Hyatt Bass (born 1969) is an American novelist and philanthropist.

Early life and education
Her father, Sid Bass, is an oil heir and business executive. Her mother, Anne Hendricks Bass, was a philanthropist and art collector. Her parents divorced in 1986. Two polaroid pictures of her taken in 1980, when she was a child, by Andy Warhol were gifted by the Andy Warhol Foundation for the Visual Arts to the Princeton University Art Museum and the Pennsylvania Academy of the Fine Arts in 2008.

She graduated with an A.B. in English from Princeton University in 1991 after completing an 85-page-long senior thesis titled "Gender Versus Genre: Representations of Women in Five Films [Notorious, Desperately Seeking Susan, Born in Flames, Illusions and Streetwise]."

Career
In 2000, she was the screenwriter and director of 75 Degrees in July.

She published a novel entitled The Embers in 2009. She took seven years to write it.

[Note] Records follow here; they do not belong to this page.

(* ===== verification/Usys.v ===== *)
(** * User programs as system calls: user/user.h, user/usys.pl, and the parts
    of user/ulib.c and user/printf.c that make calls

    A program runs against a list of answers, what the kernel will return to
    its calls one after the other, and keeps the history of the calls it made.
    It stops at a call that is not answered: the call is then [pending]. exit is
    a call that is never answered, whatever the list holds. So a theorem for
    every list of answers is a theorem for every behaviour of the kernel, errors
    and short transfers included. The only promise of the kernel that is built
    in is that of [Fileio] and [Pipe]: read returns -1, or the number of bytes it
    stored, which is at most the number asked for.

    A char * is an address; [str] gives the C string there, without its NUL. A
    while loop around a system call runs as often as there are answers left,
    which is enough since every turn uses one ([uloop_rule]). *)

From stdpp Require Import base gmap list strings.
From Stdlib Require Import ZArith Lia.
From S2P Require Import Prelude Shell Printf.

(** ** System calls *)

Inductive call : Type :=
  | CFork | CExit (status : Z) | CWait | CPipe
  | CWrite (fd n : Z) (bs : list Z) | CRead (fd n : Z) | CClose (fd : Z)
  | CKill (pid : Z) | CExec (path : list Z) (argv : list (list Z))
  | COpen (path : list Z) (mode : Z) | CMknod (path : list Z) (major minor : Z)
  | CUnlink (path : list Z) | CFstat (fd st : Z) | CLink (old new : list Z)
  | CMkdir (path : list Z) | CDup (fd : Z) | CSleep (n : Z) | CUptime
  | CPslist (p : Z) | CShrimpy (p : Z)
  | CMkvault (path : list Z) | COpenvault (path : list Z) | CClosevault (path : list Z).

(** The value in a0, and the bytes the kernel stored in the caller's memory. *)
Record answer : Type := Ans { a_ret : Z; a_data : list Z }.

Record ust : Type := Ust {
  answers : list answer;
  hist : list (call * answer);
  pending : option call;
}.

Definition syscall (c : call) : M ust answer := fun s =>
  match answers s with
  | a :: r => Ok a (Ust r (hist s ++ [(c, a)]) (pending s))
  | [] => Stop (Sleep 0) (Ust [] (hist s) (Some c))
  end.
Definition exit {A} (status : Z) : M ust A := fun s =>
  Stop (Sleep 0) (Ust (answers s) (hist s) (Some (CExit status))).

(** A system call that returns an int. *)
Definition sys (c : call) : M ust Z := let* a := syscall c in ret (i32 (a_ret a)).

(** The bytes a read of [n] stored, and its value. *)
Definition read_bytes (n : Z) (a : answer) : list Z :=
  if i32 (a_ret a) <? 0 then [] else take (Z.to_nat n) (a_data a).
Definition read_ret (n : Z) (a : answer) : Z :=
  if i32 (a_ret a) <? 0 then -1 else Z.of_nat (length (read_bytes n a)).
Definition read (fd n : Z) : M ust (Z * list Z) :=
  let* a := syscall (CRead fd n) in ret (read_ret n a, read_bytes n a).
Definition open (path : list Z) (mode : Z) : M ust Z := sys (COpen path mode).
Definition close (fd : Z) : M ust unit := let* _ := syscall (CClose fd) in ret tt.
(** write(fd, buf, n) with [bs] at buf. *)
Definition write (fd n : Z) (bs : list Z) : M ust Z := sys (CWrite fd n (take (Z.to_nat n) bs)).

(** ** Loops *)

Fixpoint uloop_n {A B} (fuel : nat) (body : A -> M ust (A + B)) (a : A) : M ust B :=
  match fuel with
  | O => halt NoFuel
  | S fuel => let* r := body a in match r with inl a => uloop_n fuel body a | inr b => ret b end
  end.
Definition uloop {A B} (body : A -> M ust (A + B)) (a : A) : M ust B :=
  fun s => uloop_n (S (length (answers s))) body a s.

Section str.
Context (str : Z -> list Z).

(** fprintf(fd, fmt, ...): vprintf writes one character at a time. *)
Definition putc (fd c : Z) : M ust unit := let* _ := write fd 1 [c] in ret tt.
Definition fprintf (fd : Z) (fmt : list Z) (args : list Z) : M ust unit := fun s =>
  match vprintf str fmt (PSt [] args) with
  | Ok _ p => for_each (outb p) (putc fd) s
  | Stop e p => (for_each (outb p) (putc fd) ;; halt e) s
  end.
Definition uprintf (fmt args : list Z) : M ust unit := fprintf 1 fmt args.

(** gets: the characters read, without the NUL it adds. *)
Definition ugets_body (max : Z) (b : list Z) : M ust (list Z + list Z) :=
  if Z.of_nat (length b) + 1 <? max then
    let* r := read 0 1 in let '(cc, d) := r in
    if cc <? 1 then ret (inr b)
    else
      let c := char_at d 0 in
      let b := b ++ [c] in
      ret (if (c =? 10) || (c =? 13) then inr b else inl b)
  else ret (inr b).
Definition ugets (max : Z) : M ust (list Z) := uloop (ugets_body max) [].

(** stat(n, st): the value, and the bytes of the struct stat. *)
Definition stat (path : list Z) (st : Z) : M ust (Z * list Z) :=
  let* fd := open path 0 in
  if fd <? 0 then ret (-1, [])
  else
    let* a := syscall (CFstat fd st) in
    close fd ;;
    ret (i32 (a_ret a), a_data a).

(** _main: the wrapper around main. *)
Definition main_ (main : M ust Z) : M ust Z := let* _ := main in exit 0.
End str.

(** ** Rules *)

(** [meets Q R r]: the run [r] returns with [Q], or stops with [R]. *)
Definition meets {A} (Q : A -> ust -> Prop) (R : stop -> ust -> Prop) (r : res ust A) : Prop :=
  match r with Ok a s => Q a s | Stop e s => R e s end.

Lemma meets_bind {A B} Q R (m : M ust A) (k : A -> M ust B) s :
  meets (fun a s1 => meets Q R (k a s1)) R (m s) -> meets Q R (bind m k s).
Proof. unfold meets, bind. by destruct (m s). Qed.
Lemma meets_mono {A} (Q Q' : A -> ust -> Prop) (R R' : stop -> ust -> Prop) r :
  meets Q R r -> (forall a s, Q a s -> Q' a s) -> (forall e s, R e s -> R' e s) -> meets Q' R' r.
Proof. unfold meets. destruct r; auto. Qed.
Lemma meets_syscall Q R c s :
  (forall a r, answers s = a :: r -> Q a (Ust r (hist s ++ [(c, a)]) (pending s))) ->
  (answers s = [] -> R (Sleep 0) (Ust [] (hist s) (Some c))) -> meets Q R (syscall c s).
Proof. unfold meets, syscall. destruct (answers s); auto. Qed.
Lemma meets_sys Q R c s :
  (forall a r, answers s = a :: r -> Q (i32 (a_ret a)) (Ust r (hist s ++ [(c, a)]) (pending s))) ->
  (answers s = [] -> R (Sleep 0) (Ust [] (hist s) (Some c))) -> meets Q R (sys c s).
Proof. intros HQ HR. apply meets_bind, meets_syscall; [exact HQ | exact HR]. Qed.
Lemma meets_read (Q : Z * list Z -> ust -> Prop) R fd n s :
  (forall a r, answers s = a :: r -> Q (read_ret n a, read_bytes n a) (Ust r (hist s ++ [(CRead fd n, a)]) (pending s))) ->
  (answers s = [] -> R (Sleep 0) (Ust [] (hist s) (Some (CRead fd n)))) -> meets Q R (read fd n s).
Proof. intros HQ HR. apply meets_bind, meets_syscall; [exact HQ | exact HR]. Qed.

(** The rule of the loops: every turn that goes on uses an answer. *)
Lemma uloop_rule {A B} (body : A -> M ust (A + B)) (I : A -> ust -> Prop) Q (R : stop -> ust -> Prop) :
  (forall a s, I a s -> meets (fun r s' =>
     match r with inl a' => (length (answers s') < length (answers s))%nat /\ I a' s' | inr b => Q b s' end) R (body a s)) ->
  forall a s, I a s -> meets Q R (uloop body a s).
Proof.
  intros Hb. assert (forall n a s, (length (answers s) < n)%nat -> I a s -> meets Q R (uloop_n n body a s)) as H.
  { induction n as [|n IH]; intros a s Hn Hi; [lia|]. cbn [uloop_n]. apply meets_bind.
    eapply meets_mono; [by apply Hb | | done]. intros [a'|b] s'; [|done]. intros [Hl Hi']. apply IH; [lia | done]. }
  intros a s Hi. apply H; [lia | done].
Qed.

(** What a list of calls writes to a descriptor, and what was read from one. *)
Definition sent1 (fd : Z) (c : call) : list Z :=
  match c with CWrite f _ bs => if f =? fd then bs else [] | _ => [] end.
Definition sent (fd : Z) (h : list (call * answer)) : list Z := h ≫= fun e => sent1 fd (fst e).
(** With the bytes of the pending call. *)
Definition offered (fd : Z) (s : ust) : list Z :=
  sent fd (hist s) ++ match pending s with Some c => sent1 fd c | None => [] end.
Definition received1 (fd : Z) (e : call * answer) : list Z :=
  match fst e with CRead f n => if f =? fd then read_bytes n (snd e) else [] | _ => [] end.
Definition received (fd : Z) (h : list (call * answer)) : list Z := h ≫= received1 fd.

Lemma sent_app fd h h' : sent fd (h ++ h') = sent fd h ++ sent fd h'.
Proof. apply bind_app. Qed.
Lemma received_app fd h h' : received fd (h ++ h') = received fd h ++ received fd h'.
Proof. apply bind_app. Qed.
Lemma sent_one fd c a : sent fd [(c, a)] = sent1 fd c.
Proof. apply app_nil_r. Qed.
Lemma received_one fd c a : received fd [(c, a)] = received1 fd (c, a).
Proof. apply app_nil_r. Qed.
#[export] Hint Rewrite sent_app received_app sent_one received_one : xv6.

(** The calls of a printf. *)
Definition prints (fd : Z) (e : call * answer) : Prop := exists c, fst e = CWrite fd 1 [c].
Lemma prints_received fd fd' evs : Forall (prints fd) evs -> received fd' evs = [].
Proof. induction 1 as [|[c a] evs [x Hx] _ IH]; [done|]. cbn in Hx. subst. exact IH. Qed.
Lemma prints_sent fd fd' evs : Forall (prints fd) evs -> fd' <> fd -> sent fd' evs = [].
Proof.
  intros H Hne. induction H as [|[c a] evs [x Hx] _ IH]; [done|]. cbn in Hx. subst.
  change (sent fd' ((CWrite fd 1 [x], a) :: evs)) with ((if fd =? fd' then [x] else []) ++ sent fd' evs).
  destruct (Z.eqb_spec fd fd'); [congruence|]. done.
Qed.

Lemma put_chars_rule fd out : forall s,
  meets (fun _ s' => exists evs, hist s' = hist s ++ evs /\ Forall (prints fd) evs /\ sent fd evs = out /\
           pending s' = pending s /\ (length (answers s') <= length (answers s))%nat)
        (fun e s' => e = Sleep 0 /\ exists evs c more, hist s' = hist s ++ evs /\ Forall (prints fd) evs /\
           pending s' = Some (CWrite fd 1 [c]) /\ out = sent fd evs ++ c :: more)
        (for_each out (putc fd) s).
Proof.
  induction out as [|c out IH]; intros s; cbn [for_each].
  { exists []. rewrite app_nil_r. done. }
  apply meets_bind. unfold putc at 1. apply meets_bind. change (write fd 1 [c]) with (sys (CWrite fd 1 [c])). apply meets_sys.
  - intros a r Ea. cbn beta iota. cbn [ret meets]. eapply meets_mono; [apply IH | |]; cbn [hist answers pending].
    + intros _ s' (evs & Eh & Hp & Es & Epd & Hl). exists ((CWrite fd 1 [c], a) :: evs). split_and!.
      * rewrite Eh, <- app_assoc. done.
      * constructor; [by exists c | done].
      * change (sent fd ((CWrite fd 1 [c], a) :: evs)) with ((if fd =? fd then [c] else []) ++ sent fd evs).
        rewrite Z.eqb_refl. by rewrite Es.
      * done.
      * rewrite Ea. cbn [length]. lia.
    + intros e s' [He (evs & x & more & Eh & Hp & Epd & Eo)]. split; [done|].
      exists ((CWrite fd 1 [c], a) :: evs), x, more. split_and!.
      * rewrite Eh, <- app_assoc. done.
      * constructor; [by exists c | done].
      * done.
      * change (sent fd ((CWrite fd 1 [c], a) :: evs)) with ((if fd =? fd then [c] else []) ++ sent fd evs).
        rewrite Z.eqb_refl. by rewrite Eo.
  - intros Ea. split; [done|]. exists [], c, out. rewrite app_nil_r. done.
Qed.

(** fprintf writes exactly its text, or stops inside it. *)
Lemma fprintf_rule str fd fmt args out s :
  (exists p, vprintf str fmt (PSt [] args) = Ok tt p /\ outb p = out) ->
  meets (fun _ s' => exists evs, hist s' = hist s ++ evs /\ Forall (prints fd) evs /\ sent fd evs = out /\
           pending s' = pending s /\ (length (answers s') <= length (answers s))%nat)
        (fun e s' => e = Sleep 0 /\ exists evs c more, hist s' = hist s ++ evs /\ Forall (prints fd) evs /\
           pending s' = Some (CWrite fd 1 [c]) /\ out = sent fd evs ++ c :: more)
        (fprintf str fd fmt args s).
Proof. intros (p & E & <-). unfold fprintf. rewrite E. apply put_chars_rule. Qed.
(** ** printf with enough arguments returns *)

(** The arguments a format takes. *)
Fixpoint takes (state : bool) (fmt : list Z) : nat :=
  match fmt with
  | [] => O
  | c :: fmt =>
      if c =? 0 then O
      else if negb state then takes (c =? 37) fmt
      else ((if existsb (Z.eqb c) (bytes "dlxpsc") then 1 else 0) + takes false fmt)%nat
  end.

Section total.
Context (str : Z -> list Z).

(** The code [m] returns and takes [n] arguments. *)
Definition prints_with (n : nat) (m : M pst unit) : Prop :=
  forall s, (n <= length (va s))%nat -> exists p, m s = Ok tt p /\ va p = drop n (va s).

Lemma with_consputc c : prints_with 0 (consputc c).
Proof. intros s _. eexists. split; [done|]. by rewrite drop_0. Qed.
Lemma with_each l : prints_with 0 (for_each l consputc).
Proof.
  induction l as [|c l IH]; intros s _; cbn [for_each]; [eexists; split; [done|]; by rewrite drop_0|].
  destruct (IH (PSt (outb s ++ [u8 c]) (va s)) (Nat.le_0_l _)) as (p & E & V). exists p. split; [exact E | exact V].
Qed.
Lemma with_bind n k m1 m2 : prints_with n m1 -> prints_with k m2 -> prints_with (n + k) (m1 ;; m2).
Proof.
  intros H1 H2 s Hs. destruct (H1 s) as (p & E & V); [lia|]. destruct (H2 p) as (q & E' & V').
  { rewrite V, length_drop. lia. }
  exists q. split; [by rewrite (bind_run _ _ _ _ _ E)|]. rewrite V', V, drop_drop. done.
Qed.
Lemma with_arg (m : Z -> M pst unit) : (forall w, prints_with 0 (m w)) -> prints_with 1 (let* w := va_arg in m w).
Proof.
  intros Hm s Hs. destruct (va s) as [|w ws] eqn:E; [cbn in Hs; lia|].
  destruct (Hm w (PSt (outb s) ws) (Nat.le_0_l _)) as (p & Ep & V). exists p. split.
  - unfold bind, va_arg. by rewrite E.
  - rewrite V. done.
Qed.
Lemma with_int x base sg : base = 10 \/ base = 16 -> prints_with 0 (uprintint (i32 x) base sg).
Proof.
  intros Hb s _. unfold uprintint. destruct digits_are as [_ Hu].
  destruct (put_number udigits base (if sg && (i32 x <? 0) then u32 (- i32 x) else u32 (i32 x)) (sg && (i32 x <? 0)) s Hu Hb)
    as (ks & E & _); [destruct (_ && _); apply u32_range|].
  eexists. split; [exact E|]. cbn [va]. by rewrite drop_0.
Qed.
Lemma with_ptr n x : prints_with 0 (ptr_loop n udigits x).
Proof.
  revert x. induction n as [|n IH]; intros x; cbn [ptr_loop]; [intros s _; eexists; split; [done|]; by rewrite drop_0|].
  apply (with_bind 0 0); [apply with_consputc | apply IH].
Qed.
(* ===== verification/Grepsys.v ===== *)
(** * user/grep.c: the program on system calls

    grep and main over [Usys], with the matcher and the search for lines of
    [Grep]. [held] is buf[0 .. m-1], the line that is not complete yet.

    The theorem: for every way the input is cut into reads, and whatever write
    answers, grep has written the matching lines of what it read. *)

From stdpp Require Import base gmap list strings.
From Stdlib Require Import ZArith Lia.
From S2P Require Import Prelude Grep Shell Printf Usys Tools Toolsok.

(** The inner loop: it writes the lines that match, and returns what is left
    from p on. Each turn drops a line, so the length of the buffer bounds it. *)
Fixpoint write_lines (fuel : nat) (pattern p : list Z) : M ust (list Z) :=
  match fuel with
  | O => ret p
  | S fuel =>
      match split_line p with
      | None => ret p
      | Some (l, rest) =>
          (if match_ pattern l then let* _ := Usys.write 1 (Z.of_nat (length l) + 1) (l ++ [ch_nl]) in ret tt else ret tt) ;;
          write_lines fuel pattern rest
      end
  end.
Definition ugrep_body (pattern : list Z) (fd : Z) (held : list Z) : M ust (list Z + unit) :=
  let* (n, b) := Usys.read fd (1024 - Z.of_nat (length held) - 1) in
  if 0 <? n then
    let* rest := write_lines (S (length (held ++ b))) pattern (held ++ b) in ret (inl rest)
  else ret (inr tt).
Definition ugrep (pattern : list Z) (fd : Z) : M ust unit := uloop (ugrep_body pattern fd) [].

Section main.
Context (str : Z -> list Z).
Definition grep_main (argv : list Z) : M ust Z :=
  when (argc argv <=? 1) (fprintf str 2 (line "usage: grep pattern [file ...]") [] ;; Usys.exit 1) ;;
  let pattern := str (arg argv 1) in
  when (argc argv <=? 2) (ugrep pattern 0 ;; Usys.exit 0) ;;
  for_each (drop 2 argv) (fun p =>
    let* fd := open (str p) 0 in
    if fd <? 0 then uprintf str (line "grep: cannot open %s") [p] ;; Usys.exit 1
    else ugrep pattern fd ;; close fd) ;;
  Usys.exit 0.
End main.

(** ** Lemmas *)

Definition wrote (e : call * answer) : Prop := exists n bs, fst e = CWrite 1 n bs.
Lemma wrote_received fd evs : Forall wrote evs -> received fd evs = [].
Proof. induction 1 as [|[c a] evs (n & bs & Hx) _ IH]; [done|]. cbn in Hx. subst. exact IH. Qed.

(** The calls of the inner loop write what [grep_lines] puts out. *)
Lemma write_lines_rule pattern fuel : forall p s,
  let out := (grep_lines fuel pattern p).1 in
  meets (fun rest s' => rest = (grep_lines fuel pattern p).2 /\ exists evs, hist s' = hist s ++ evs /\ Forall wrote evs /\
           sent 1 evs = out /\ pending s' = pending s /\ (length (answers s') <= length (answers s))%nat)
        (fun e s' => e = Sleep 0 /\ exists evs more c, hist s' = hist s ++ evs /\ Forall wrote evs /\ pending s' = Some c /\
           out = (sent 1 evs ++ sent1 1 c) ++ more)
        (write_lines fuel pattern p s).
Proof.
  induction fuel as [|fuel IH]; intros p s; cbn zeta; cbn [write_lines grep_lines].
  { split; [done|]. exists []. by rewrite app_nil_r. }
  destruct (split_line p) as [[l rest]|]; [|split; [done|]; exists []; by rewrite app_nil_r].
  specialize (IH rest). destruct (grep_lines fuel pattern rest) as [out p'] eqn:Eg. cbn [fst snd] in *.
  apply meets_bind. destruct (match_ pattern l); cbn [app].
  2: { cbn [ret meets]. eapply meets_mono; [apply IH | done | done]. }
  unfold Usys.write. replace (Z.to_nat (Z.of_nat (length l) + 1)) with (length (l ++ [ch_nl])) by (rewrite length_app; cbn; lia).
  rewrite firstn_all. apply meets_bind, meets_sys.
  - intros a r Ea. cbn beta. cbn [ret meets]. eapply meets_mono; [apply IH | |]; cbn beta; cbn [hist pending answers].
    + intros x s' (-> & evs & Eh & Hw & Es & Epd & Hl). split; [done|].
      exists ((CWrite 1 (Z.of_nat (length l) + 1) (l ++ [ch_nl]), a) :: evs). split_and!; [| | | done |].
      * by rewrite Eh, <- app_assoc.
      * constructor; [by do 2 eexists | done].
      * change (sent 1 ((CWrite 1 (Z.of_nat (length l) + 1) (l ++ [ch_nl]), a) :: evs)) with ((l ++ [ch_nl]) ++ sent 1 evs). by rewrite Es.
      * rewrite Ea. cbn [length]. lia.
    + intros e s' (-> & evs & more & c & Eh & Hw & Epd & Eo). split; [done|].
      exists ((CWrite 1 (Z.of_nat (length l) + 1) (l ++ [ch_nl]), a) :: evs), more, c. split_and!; [| | done |].
      * by rewrite Eh, <- app_assoc.
      * constructor; [by do 2 eexists | done].
      * change (sent 1 ((CWrite 1 (Z.of_nat (length l) + 1) (l ++ [ch_nl]), a) :: evs)) with ((l ++ [ch_nl]) ++ sent 1 evs).
        by rewrite Eo, <- !app_assoc.
  - intros _. split; [done|]. exists [], out, (CWrite 1 (Z.of_nat (length l) + 1) (l ++ [ch_nl])). by rewrite app_nil_r.
Qed.

(** Between two turns: the lines of what was read are written, but for the
    beginning of a line in the buffer. *)
Section loop.
Context (pattern : list Z) (fd : Z).
Definition grep_inv (held : list Z) (s : ust) : Prop :=
  pending s = None /\ (0 ∉ received fd (hist s) ->
    ch_nl ∉ held /\ (exists pre, received fd (hist s) = pre ++ held) /\
    forall q, matching_lines pattern (received fd (hist s) ++ q) = sent 1 (hist s) ++ matching_lines pattern (held ++ q)).
Definition grep_stops (e : stop) (s : ust) : Prop := e = Sleep 0 /\
  (0 ∉ received fd (hist s) -> exists more, matching_lines pattern (received fd (hist s)) = offered 1 s ++ more).

(** A buffer without a newline has no line. *)
Lemma no_line held : ch_nl ∉ held -> matching_lines pattern held = [].
Proof. intros H. unfold matching_lines, Grep.lines. by rewrite lines_from_tail. Qed.

Lemma grep_turn held s : grep_inv held s -> meets (fun r s' => match r with
    | inl h => (length (answers s') < length (answers s))%nat /\ grep_inv h s'
    | inr _ => exists h, grep_inv h s'
    end) grep_stops (ugrep_body pattern fd held s).
Proof.
  intros [Hp Hi]. apply meets_bind, meets_read.
  2: { intros _. split; [done|]. intros H0. cbn [hist] in *. destruct (Hi H0) as (Hh & _ & Hq). exists []. specialize (Hq []).
       rewrite !app_nil_r in Hq. rewrite Hq, no_line, offered_quiet by done. done. }
  set (k := 1024 - Z.of_nat (length held) - 1). intros a r Ea. cbn beta iota. destruct (Z.ltb_spec 0 (read_ret k a)) as [Hn|Hn].
  - set (s1 := Ust r _ _). set (b := read_bytes k a). assert (received fd (hist s1) = received fd (hist s) ++ b) as Er.
    { unfold s1. cbn [hist]. autorewrite with xv6. by rewrite received_read. }
    assert (sent 1 (hist s1) = sent 1 (hist s)) as Es1 by (unfold s1; cbn [hist]; autorewrite with xv6; cbn; by rewrite app_nil_r).
    assert (0 ∉ received fd (hist s1) -> 0 ∉ held ++ b /\ forall q,
      matching_lines pattern (received fd (hist s1) ++ q) = sent 1 (hist s) ++ matching_lines pattern ((held ++ b) ++ q)) as Hb.
    { rewrite Er. intros H0. rewrite elem_of_app in H0. destruct (Hi ltac:(tauto)) as (_ & [pre Epre] & Hq). split.
      - rewrite Epre, elem_of_app in H0. rewrite elem_of_app. tauto.
      - intros q. by rewrite <- !app_assoc, Hq. }
    apply meets_bind. eapply meets_mono; [apply write_lines_rule | |]; cbn beta;
      destruct (grep_lines (S (length (held ++ b))) pattern (held ++ b)) as [out rest] eqn:Eg; cbn [fst snd].
    + intros x s' (-> & evs & Eh & Hw & Es & Epd & Hl). cbn [ret meets]. split; [rewrite Ea; cbn in *; lia|]. split; [by rewrite Epd|].
      rewrite Eh. autorewrite with xv6. rewrite (wrote_received fd evs Hw), app_nil_r, Es. intros H0.
      destruct (Hb H0) as [H0' Hq]. destruct (grep_lines_spec _ _ _ _ _ H0' (Nat.lt_succ_diag_r _) Eg) as (Hnl & [pre Epre] & Hq').
      destruct (Hi ltac:(rewrite Er, elem_of_app in H0; tauto)) as (_ & [pre0 Epre0] & _).
      split_and!; [done | exists (pre0 ++ pre); by rewrite Er, Epre0, <- !app_assoc, Epre |].
      intros q. rewrite Hq, Es1, (proj1 (Hq' q)). by rewrite app_assoc.
    + intros e s' (-> & evs & more & c & Eh & Hw & Epd & Eo). split; [done|]. rewrite Eh. autorewrite with xv6.
      rewrite (wrote_received fd evs Hw), app_nil_r. intros H0. destruct (Hb H0) as [H0' Hq].
      destruct (grep_lines_spec _ _ _ _ _ H0' (Nat.lt_succ_diag_r _) Eg) as (_ & _ & Hq'). exists (more ++ matching_lines pattern rest).
      specialize (Hq []). destruct (Hq' []) as [Hq0 _]. rewrite !app_nil_r in Hq, Hq0. rewrite Hq, Hq0, Eo.
      unfold offered. rewrite Eh, Epd. autorewrite with xv6. rewrite Es1. by rewrite <- !app_assoc.
  - cbn [ret meets]. exists held. split; [done|]. cbn [hist]. autorewrite with xv6. rewrite received_read, read_bytes_none by done.
    cbn [sent1]. rewrite !app_nil_r. exact Hi.
Qed.
End loop.

(** ** The property *)

(** C10: grep on system calls. Whatever the reads return and the writes answer,
    as long as no NUL is read: when grep returns, it has written exactly the
    lines of the bytes it read that match the pattern, in order; and when it
    stops at a call that is not answered, it has offered a beginning of them. *)
Theorem grep_program_correct pattern fd ans :
  meets (fun _ s => 0 ∉ received fd (hist s) -> sent 1 (hist s) = matching_lines pattern (received fd (hist s)))
        (grep_stops pattern fd) (ugrep pattern fd (Ust ans [] None)).
Proof.
  eapply meets_mono; [apply (uloop_rule _ (grep_inv pattern fd)); [by apply grep_turn|] | | done].
  - split; [done|]. intros _. split; [apply not_elem_of_nil|]. split; [by exists []|]. done.
  - intros _ s [held [Hp Hi]] H0. destruct (Hi H0) as (Hh & _ & Hq). specialize (Hq []). rewrite !app_nil_r in Hq.
    by rewrite Hq, no_line, app_nil_r.
Qed.

(** main faults as little as the other programs. *)
Lemma calm_write_lines pattern fuel : forall p, calm 0 (write_lines fuel pattern p).
Proof.
  induction fuel as [|fuel IH]; intros p; cbn [write_lines]; [apply calm_ret|].
  destruct (split_line p) as [[l rest]|]; [|apply calm_ret]. apply calm_bind; [|intros _; apply IH].
  destruct (match_ pattern l); [|apply calm_ret]. eapply calm_bind; [eapply calm_weaken, calm_sys|]. intros _. apply calm_ret.
Qed.
#[local] Opaque write_lines.
Theorem grep_main_never_faults str argv : calm 0 (grep_main str argv).
Proof. unfold grep_main. cbv zeta. calm; auto using calm_write_lines. Qed.
(** Digests of the test vectors of the repository: the first two of
    [blake2/testvectors/blake2s-kat.txt] and of [blake2sp-kat.txt], whose key is
    the bytes 0 to 31. *)
Definition kat_key : byte_array := Z.of_nat <$> seq 0 32.

Definition big_endian (v : Z) : byte_array := rev (le_bytes 32 v).

Example blake2s_kat :
  blake2s 32 [] kat_key = Ok (0, big_endian 0x48a8997da407876b3d79c0d92325ad3b89cbb754d86ab71aee047ad345fd2c49) ∧
  blake2s 32 [0] kat_key = Ok (0, big_endian 0x40d15fee7c328830166ac3f918650f807e7e01e177258cdc0a39b11f598066f1).
Proof. split; vm_compute; reflexivity. Qed.

Example blake2sp_kat :
  blake2sp 32 [] kat_key = Ok (0, big_endian 0x715cb13895aeb678f6124160bff21465b30f4f6874193fc851b4621043f09cc6) ∧
  blake2sp 32 [0] kat_key = Ok (0, big_endian 0x40578ffa52bf51ae1866f4284d3a157fc1bcd36ac13cbdcb0377e4d0cd0b6603).
Proof. split; vm_compute; reflexivity. Qed.

(** [cscrypto::blake2s] is not BLAKE2s: it calls [blake2sp].  The digest that
    [crypto/tests/main_static.cpp] expects for the empty message is that of
    BLAKE2s, and the function gives another one. *)
Definition expected_empty_digest : byte_array :=
  big_endian 0x69217A3079908094E11121D042354A7C1F55B6482CA1A51E1B250DFD1ED0EEF9.

Lemma cscrypto_blake2s_diverges :
  blake2s_32 [] = Ok expected_empty_digest ∧ cscrypto_blake2s [] ≠ Ok expected_empty_digest.
Proof. split; vm_compute; [reflexivity|discriminate]. Qed.

#[global] Opaque blake2s_digest.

The novel is about Laura and Joel Ascher, two Manhattanites whose marriage ends in divorce after their son Thomas dies. Fifteen years later, they reunite for their daughter Emily's wedding. In a review for The Book Reporter, Bass was described as "a gifted writer whose storytelling acumen and evocative prose speak to her real potential as a novelist."

Philanthropy
She has made charitable contributions to the National Book Foundation, the Sadie Nash Leadership Project and The Marshall Project. She has also funded the documentary Women, War & Peace on PBS. In 2010, she co-chaired the 23 Annual Stepping Out and Stepping Up Gala organized by the New York Women's Foundation.

Wealth
In 2007, Vanity Fair reported that "as of some years ago", Hyatt and her sister Samantha had trust funds of US$280 million each.

Personal life
She is married to Josh Klausner, and she has two sons. They live in Greenwich Village, Manhattan, in New York City.

Bibliography
Hyatt Bass. The Embers. New York City: Henry Holt and Co.. 2009. 304 pages.

References

External links
Official website

1969 births
Living people
People from Greenwich Village
Princeton University alumni
American women novelists
American women screenwriters
Philanthropists from New York (state)
21st-century American novelists
Bass family
21st-century American women writers
Novelists from New York (state)
Film directors from New York City
Screenwriters from New York (state)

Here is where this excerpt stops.